Ses mains saisissent sa pochette remplie et sa veste noire. Il balaye son bureau du regard avant de le poser sur moi.

— Après vous, me fait-il pour me laisser passer.

Charmant, sexy, galant. Cet homme a tout pour lui.

Tout, c'est exactement cela. Il a tout ce qu'il désire. Pourquoi me séduire, m'embrasser ? À quoi tout cela a rimé ?
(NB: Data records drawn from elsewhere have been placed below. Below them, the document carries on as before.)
(** The core of the derive-height computation, in units of [2^-149]:
    rounding the quotient and adding one half lands in the unit interval
    of [round_half_up]. *)
Lemma half_up_units (A sw q t : Z) :
  1 <= A -> 1 <= sw -> 2 * A + sw < 2 ^ 24 ->
  q = round_mag (A * 2 ^ 148 * one_u) (sw * one_u) ->
  t = round_mag (2 ^ 148 + q) 1 ->
  let K := round_half_up A (2 * sw) in
  K * one_u <= t < (K + 1) * one_u.
Proof.
  intros HA Hsw Hb Hq Ht K.
  pose proof one_u_pos as P1. pose proof one_u_eq as E1.
  assert (0 < 2 ^ 148) as PP by (apply Z.pow_pos_nonneg; lia).
  set (P := 2 ^ 148) in *.
  assert (2 ^ 47 <= P) as Pbig by (unfold P; apply Z.pow_le_mono_r; lia).
  (* K is the integer with 2 sw K <= A + sw < 2 sw (K + 1) *)
  assert (2 * sw * K <= A + sw < 2 * sw * (K + 1)) as HK.
  { unfold K, round_half_up.
    replace (2 * A + 2 * sw) with (2 * (A + sw)) by lia.
    rewrite Z.div_mul_cancel_l by lia.
    pose proof (Z.mul_div_le (A + sw) (2 * sw) ltac:(lia)).
    pose proof (Z.mul_succ_div_gt (A + sw) (2 * sw) ltac:(lia)). lia. }
  assert (0 <= K) as HK0 by nia.
  assert (K < 2 ^ 23) as HKb by nia.
  assert (0 <= q) as Hq0 by (rewrite Hq; apply round_mag_nonneg; nia).
  split.
  - (* lower bound *)
    rewrite Ht. apply round_mag_ge; [lia| |].
    + rewrite E1. replace (K * (2 * P)) with (K * 2 ^ 149)
        by (unfold P; change (2 ^ 149) with (2 * 2 ^ 148); lia).
      apply representable_scaled; lia.
    + destruct (Z.eq_dec K 0) as [->|NK]; [lia|].
      assert ((2 * K - 1) * P <= q) as Hlow.
      { rewrite Hq. apply round_mag_ge; [nia|apply representable_scaled; lia|].
        fold P. nia. }
      lia.
  - (* upper bound: two relative errors of at most 2^-24 each *)
    pose proof (round_mag_error (A * P * one_u) (sw * one_u) ltac:(nia)) as Eq.
    rewrite <- Hq in Eq.
    assert (2 ^ 23 * (sw * one_u) <= A * P * one_u) as N1 by nia.
    specialize (Eq N1).
    pose proof (round_mag_error (P + q) 1 ltac:(lia) ltac:(lia)) as Et.
    rewrite <- Ht in Et.
    set (E := 2 ^ 24) in *.
    assert (0 < E) as PE by (unfold E; lia).
    assert (E * (q * sw) <= (E + 1) * (A * P)) as F1 by nia.
    assert (E * t <= (E + 1) * (P + q)) as F2 by lia.
    assert (A + sw + 1 <= 2 * sw * (K + 1)) as F3 by lia.
    assert (2 * A + sw + 1 <= E) as F4 by lia.
    (* compare E^2 sw t with E^2 sw (K+1) 2P *)
    assert (E * E * (sw * t) <= P * (E * (E + 1) * sw + (E + 1) * (E + 1) * A)) as G1.
    { assert (E * (sw * (E * t)) <= E * (sw * ((E + 1) * (P + q)))) as G by nia.
      assert ((E + 1) * (E * (q * sw)) <= (E + 1) * ((E + 1) * (A * P))) by nia.
      nia. }
    assert (P * (E * (E + 1) * sw + (E + 1) * (E + 1) * A) < P * (E * E * (A + sw + 1))) as G2.
    { apply Z.mul_lt_mono_pos_l; [lia|]. nia. }
    assert (P * (E * E * (A + sw + 1)) <= E * E * (sw * ((K + 1) * one_u))) as G3.
    { rewrite E1. fold P. nia. }
    assert (E * E * (sw * t) < E * E * (sw * ((K + 1) * one_u))) as G4 by lia.
    nia.
Qed.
Dans l'ascenseur, nous sommes silencieux. Je n'ose pas parler et lui ne semble pas vouloir discuter avec moi. Je suis calée contre la paroi, les bras croisés contre ma poitrine. Je pose mes yeux sur lui et les détourne quand son regard se mêle le mien. Nous jouons à ça plusieurs fois d'affilée.

Les portes s'ouvrent. Je le laisse sortir le premier et le suis. La dame d'accueil est à son poste. Son tailleur cintré met en valeur ses formes. Elle nous observe du coin de l'œil en tapant sur son bruyant clavier.

— Caro !

Oh non.

C'est la première réaction que j'ai en entendu Simon hurler mon surnom. Notre supérieur est le premier surpris. Nous nous retournons, synchronisés, vers le graphiste qui s'approche à toute allure. Il tient un gobelet blanc en plastique duquel s'évapore de la fumée.

— Demain, ça te va ?

J'ajuste la bandoulière de mon sac sur mon épaule en lui lançant un bref regard.

— De ?

Simon jette un coup d'œil à Monsieur Matthieu qui se tient à ma droite, impatient que l'on reprenne le chemin de la sortie.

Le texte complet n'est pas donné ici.